I HATE PEOPLE LIKE THAT. sorry just had too now im mad as you know what. im going down the street to kick the s$%t out of the neighbor


----------



## don-tucker (Dec 7, 2010)

George,we meet all sorts of people in this life,some are as nice as nice can be others are aggressive and synical and really upset me,I am very sensitive and get upset very easily.but luckily there are more of the nice people about,as i have found on this forum,the sort of people who go way out ot their way to help someone.Now that way counteracts the others.
It is best to move on and forget the nasty people,they are only trying to prove something,what I don't know.
Don


----------



## kvom (Dec 7, 2010)

Despite the perceived arrogance wrt hobby equipment, I have found that site valuable in a couple of ways:

1) They have the most knowledgeable group of people on Monarch lathes, and I learned a lot about mine there. The main contributors are all polite and helpful.

2) I have been able to purchase tooling and materials there.

So IMO there's no need to throw out the baby with the bathwater. For advice on actual machining I use other sites such as HMEM.


----------



## seagar (Dec 7, 2010)

I come to this site on most days because of the the great bunch of talented and not so talented blokes shereing their hobby and interest with each other.It is a credit to the moderators as to how friendly and open this forum is guided and run .

I close by saying,thank you,one and all on here.

Best wishes ,Ian (seagar).


----------



## student123 (Dec 7, 2010)

George,

Yes, officious people crop up. 
No pun intended , I feel it does help to let off steam when that sort of thing happens. (Which is what I hope you've done with your post).

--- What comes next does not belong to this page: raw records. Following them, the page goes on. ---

Lemma startsWith_append_r (a b s : string) :
  JsString.startsWith (a +:+ b) s = true ->
  JsString.startsWith b (JsString.drop (String.length a) s) = true.
Proof.
  revert s. induction a as [| c a IH]; intros s; [by rewrite append_nil |].
  rewrite append_cons. destruct s as [| d s]; [done |].
  cbn [JsString.startsWith String.length JsString.drop].
  destruct (Ascii.eqb c d); [apply IH | done].
Qed.

(** Two names without slash that are followed by a slash at the start of
    the same text are the same name. *)
Lemma startsWith_segment (a b s : string) :
  JsString.mem "/" a = false -> JsString.mem "/" b = false ->
  JsString.startsWith (a +:+ "/") s = true ->
  JsString.startsWith (b +:+ "/") s = true ->
  a = b.
Proof.
  revert b s. induction a as [| x a IH]; intros b s Ha Hb Hsa Hsb.
  - destruct b as [| y b]; [done |]. exfalso.
    rewrite append_nil in Hsa. rewrite append_cons in Hsb.
    destruct s as [| d s]; [done |]. cbn [JsString.startsWith] in Hsa, Hsb.
    destruct (Ascii.eqb "/" d) eqn:H1; [| done]. apply Ascii.eqb_eq in H1. subst d.
    destruct (Ascii.eqb y "/") eqn:H2; [| done]. apply Ascii.eqb_eq in H2. subst y.
    cbn [JsString.mem] in Hb. by rewrite Ascii.eqb_refl in Hb.
  - rewrite append_cons in Hsa. destruct s as [| d s]; [done |].
    cbn [JsString.startsWith] in Hsa.
    destruct (Ascii.eqb x d) eqn:H1; [| done]. apply Ascii.eqb_eq in H1. subst d.
    cbn [JsString.mem] in Ha. destruct (Ascii.eqb "/" x) eqn:Hx; [done |].
    destruct b as [| y b].
    + exfalso. rewrite append_nil in Hsb. cbn [JsString.startsWith] in Hsb.
      by rewrite Hx in Hsb.
    + rewrite append_cons in Hsb. cbn [JsString.startsWith] in Hsb.
      destruct (Ascii.eqb y x) eqn:H2; [| done]. apply Ascii.eqb_eq in H2. subst y.
      cbn [JsString.mem] in Hb. rewrite Hx in Hb.
      f_equal. by apply (IH b s).
Qed.

Lemma filter_sublist_impl {A : Type} (p q : A -> bool) (l : list A) :
  (forall x, p x = true -> q x = true) ->
  sublist (List.filter p l) (List.filter q l).
Proof.
  intros Himpl. induction l as [| x l IH]; [constructor |]. cbn [List.filter].
  destruct (p x) eqn:Hp.
  - rewrite (Himpl x Hp). by constructor.
  - destruct (q x); [by constructor | done].
Qed.

Lemma filter_sublist {A : Type} (p : A -> bool) (l : list A) : sublist (List.filter p l) l.
Proof.
  induction l as [| x l IH]; [constructor |]. cbn [List.filter].
  destruct (p x); by constructor.
Qed.

Lemma elem_of_filter {A : Type} (p : A -> bool) (l : list A) (x : A) :
  x ∈ List.filter p l <-> x ∈ l /\ p x = true.
Proof. rewrite !list_elem_of_In. apply filter_In. Qed.

Lemma includes_empty (s : string) : JsString.includes EmptyString s = true.
Proof. by destruct s. Qed.

(** X1.  [getSupportedFiles] answers with files of the vault, in the
    order of the vault: exactly those whose path starts with the path of
    the folder followed by a slash and whose extension the plugin
    supports.  Each of them passes the test [processFile] makes on the
    lower-cased extension, so none is turned down as unsupported, and
    their number is the one the folder picker shows beside the folder. *)
Theorem getSupportedFiles_under_folder_and_supported
    (folderPath : string) (vaultFiles : list TFile) :
  let found := FileProcessor.getSupportedFiles folderPath vaultFiles in
  sublist found vaultFiles
  /\ (forall file,
         file ∈ found
         <-> file ∈ vaultFiles
             /\ JsString.startsWith (folderPath +:+ "/") (path file) = true
             /\ HandwritePlugin.isSupportedFile file = true)
  /\ (forall file,
         file ∈ found ->
         FileProcessor.isSupportedFile (JsString.toLowerCase (extension file)) = true)
  /\ length found = FolderSuggestModal.supportedCount folderPath vaultFiles.
Proof.
  intros found. subst found. unfold FileProcessor.getSupportedFiles. split_and!.
  - apply filter_sublist.
  - intros file. rewrite elem_of_filter, andb_true_iff. done.
  - intros file [_ [_ Hext]%andb_true_iff]%elem_of_filter.
    unfold FileProcessor.isSupportedFile. by rewrite toLowerCase_idempotent.
  - reflexivity.
Qed.

(** X2.  The slash after the folder's path keeps folders apart.  The
    files found for a subfolder are among those found for its parent, in
    the same order; and two folders of the same parent whose names differ
    share no file, also when one name is the beginning of the other. *)
Theorem getSupportedFiles_nested_and_siblings
    (parent name1 name2 : string) (vaultFiles : list TFile) :
  sublist (FileProcessor.getSupportedFiles (parent +:+ "/" +:+ name1) vaultFiles)
          (FileProcessor.getSupportedFiles parent vaultFiles)
  /\ (JsString.mem "/" name1 = false -> JsString.mem "/" name2 = false ->
      name1 <> name2 ->
      forall file,
        file ∈ FileProcessor.getSupportedFiles (parent +:+ "/" +:+ name1) vaultFiles ->
        file ∉ FileProcessor.getSupportedFiles (parent +:+ "/" +:+ name2) vaultFiles).
Proof.
  assert (forall name, (parent +:+ "/" +:+ name) +:+ "/"
                       = (parent +:+ "/") +:+ (name +:+ "/")) as Hshape.
  { intros name. rewrite !append_assoc. reflexivity. }
  split.
  - apply filter_sublist_impl. intros file [Hpath Hext]%andb_true_iff.
    rewrite Hext, andb_true_r. rewrite Hshape in Hpath.
    by apply startsWith_append_l in Hpath.
  - intros H1 H2 Hne file.
    unfold FileProcessor.getSupportedFiles. rewrite !elem_of_filter, !andb_true_iff.
    intros (_ & Hp1 & _) (_ & Hp2 & _). apply Hne.
    rewrite Hshape in Hp1, Hp2.
    apply startsWith_append_r in Hp1, Hp2.
    by apply (startsWith_segment name1 name2 _ H1 H2 Hp1 Hp2).
Qed.

Lemma getSupportedFiles_nested_and_siblings_witness :
  fileIn "in/a" "x" "png"
  ∉ FileProcessor.getSupportedFiles ("in" +:+ "/" +:+ "ab")
      [fileIn "in/a" "x" "png"; fileIn "in/ab" "y" "PNG"; fileIn "in/a" "z" "txt"].
Proof.
  destruct (getSupportedFiles_nested_and_siblings "in" "a" "ab"
              [fileIn "in/a" "x" "png"; fileIn "in/ab" "y" "PNG"; fileIn "in/a" "z" "txt"])
    as [_ Hsiblings].
  apply Hsiblings; [reflexivity | reflexivity | discriminate |].
  apply elem_of_cons. by left.
Defined.

Lemma filter_all {A : Type} (p : A -> bool) (l : list A) :
  (forall x, p x = true) -> List.filter p l = l.
Proof.
  intros Hp. induction l as [| x l IH]; [done |]. cbn [List.filter]. by rewrite Hp, IH.
Qed.

Lemma filter_ext_in {A : Type} (p q : A -> bool) (l : list A) :
  (forall x, p x = q x) -> List.filter p l = List.filter q l.
Proof.
  intros Hpq. induction l as [| x l IH]; [done |]. cbn [List.filter]. by rewrite Hpq, IH.
Qed.

(** The special case of the empty query is the general case. *)
Lemma getSuggestions_filter (query : string) (loaded : list TAbstractFile) :
  FolderSuggestModal.getSuggestions query loaded
  = firstn 20 (List.filter (FolderSuggestModal.matches query)
                 (FolderSuggestModal.loadedFolders loaded)).
Proof.
  unfold FolderSuggestModal.getSuggestions. destruct query as [| c query]; [| done].
  cbn [JsString.truthy negb]. rewrite filter_all; [done |].
  intros p. unfold FolderSuggestModal.matches. apply includes_empty.
Qed.

Lemma elem_of_loadedFolders (p : string) (loaded : list TAbstractFile) :
  p ∈ FolderSuggestModal.loadedFolders loaded <-> LoadedFolder p ∈ loaded.
Proof.
  unfold FolderSuggestModal.loadedFolders. rewrite list_elem_of_omap. split.
  - intros ([file | q] & Hin & Heq); [done |]. by injection Heq as ->.
  - intros Hin. by exists (LoadedFolder p).
Qed.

I can echo to the comments of good to have you around here.

Mike


----------



## old-biker-uk (Dec 7, 2010)

Playing 'Devil's Advocate here for a moment - the site referred to is clearly stated as a 'Manufacturing Technology Forum', run/moderated by the owner - his site - his rules. I visit there regularly and as hobby machinist refrain from asking questions about my home workshop kit, keep my eyes open and my mouth shut.
The quality of the work has nothing to do with the forum policy.
There are much friendlier sites for the likes of us, this and 'Madsomethingorother' spring to mind. 
My 2p.worth
Mark
 My Place


----------



## shred (Dec 7, 2010)

I've moderated on a number of forums and by far the most successful are those that have a defined purpose or target and stick fairly closely to it. Otherwise they fairly quickly devolve into chat rooms or moribund heaps people rarely visit. But, each forum also soon acquires the "regulars", who get away with a lot more than newbies do for any number of reasons (sometimes the owner encourages that to avoid the 'moribund-heap' syndrome). I'm pretty impressed the way the 'regulars' around here have done; it's not usual by any means.


----------



## Tin Falcon (Dec 7, 2010)

A craftsman should be judged by his work. I dare say few if any of the members and moderators of that other board are at the level to be accepted by the internet craftsmanship museum. 
I will take an armature machinist (one who machines because they love it an want to ) over a professional (one who does it for money) just about any day. We need the guys that can make hundreds of parts a day on a CNC machine. but that does not necessarily make them a machinist. 
Keep your chin up George you are loved and have a home here. Your work speaks for itself. and for those who are not familiar with Georges work look here.http://craftsmanshipmuseum.com/Britnell.htm
Tin


----------



## dvbydt (Dec 7, 2010)

George,

Like the others have said, arrogance, officiousness, bigotry and ignorance are characteritics shown by people who have got themselves into a position of minor authority and don't realy have the qualifications or experience to be there. Just don't let them get to you.

That said, most engineers, me included, tend to exhibit a degree of self confidence bordering on arrogance based on years (over 50 in my case) of completing projects. Otherwise where would the courage to start on a complicated design exercise come from?

I visit this site regularly for the same reasons I used to read The Model Engineer magazine, I admire the solutions used to solve problems building projects, especially when things go wrong. "Them as don't make mistakes will never make anything." 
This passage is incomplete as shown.